PROBLEM REQUIREMENTS: Find how many lines in this data contain the string "Hmore". Respond with only that number.

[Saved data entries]
(** One look at a node: it fits, or it is where the search started, or the
    search goes on. *)
Lemma malloc_loop_step h l (nu : nat) fuel i q qs j p (s : nat) :
  heap_inv h l → (0 < nu)%nat → nu ≤ core_max → l !! i = Some (q, qs) → j = next_ix l i → l !! j = Some (p, s) →
  (p ≠ freep h → wp (malloc_loop core checked fuel p (next_addr base l j) nu) (malloc_post h l nu) h) →
  (∀ h' l' i' q' qs', heap_inv h' l' → pool h' l' = pool h l → (size (held h') < size (held h))%nat →
     only_in base (pool h l) (words h) (words h') →
     morecore core checked nu h = Ok (q', h') → l' !! i' = Some (q', qs') →
     wp (malloc_loop core checked fuel q' (next_addr base l' i') nu) (malloc_post h' l' nu) h') →
  wp (malloc_loop core checked (S fuel) q p nu) (malloc_post h l nu) h.
Proof.
  intros Hinv Hnu Hmax Hi -> Hj Hnext Hmore. destruct (node_at _ _ _ _ _ Hinv Hj) as (Hp0 & Hp8 & Hpn).
  cbn [malloc_loop]. rewrite (proj2 (Z.eqb_neq p 0)), andb_false_r by lia.
  apply wp_bind, wp_run. do 2 eexists. split; [exact Hp8|].
  destruct (Z.leb_spec (Z.of_nat nu) (Z.of_nat s)) as [Hle|Hgt].
  - unfold next_ix in Hj. case_decide as Hd; cycle 1.
    { destruct (fl_base _ _ _ (hi_list _ _ Hinv)) as (_ & _ & Hh). rewrite head_lookup, Hj in Hh.
      injection Hh as -> ->. lia. }
    assert (l = take i l ++ (q, qs) :: (p, s) :: drop (S (S i)) l) as El.
    { by rewrite <- (drop_S l (p, s) (S i)), <- (drop_S l (q, qs) i), take_drop by done. }
    rewrite El. apply carve_post; [by rewrite <- El|lia].
  - do 2 wp_step. destruct (Z.eqb_spec p (freep h)) as [Ef|Ef].
    + wp_step. destruct (proj1 (wp_run _ _ _) (morecore_ok h l nu Hinv ltac:(lia))) as (r & h' & Er & Hr).
      apply wp_run. do 2 eexists. split; [exact Er|]. destruct Hr as [[-> ->]|(l' & Hinv' & -> & Hpool & Hsz & Ho)].
      { rewrite Z.eqb_refl. apply wp_ret. exists l. split; [done|]. split; [by intros x ???|]. by left. }
      pose proof (fl_freep _ _ _ (hi_list _ _ Hinv')) as ([q' qs'] & Eq & [i' Hi']%list_elem_of_lookup)%list_elem_of_fmap.
      cbn in Eq. rewrite Eq in Er |- *. destruct (node_at _ _ _ _ _ Hinv' Hi') as (Hq0 & _ & Hqn).
      rewrite (proj2 (Z.eqb_neq q' 0)) by lia. apply wp_bind, wp_run. do 2 eexists. split; [exact Hqn|].
      eapply wp_mono; [by eapply Hmore|]. intros r h2. by apply post_weaken.
    + apply wp_bind, wp_run. do 2 eexists. split; [exact Hpn|]. by apply Hnext.
Qed.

RESULT: 2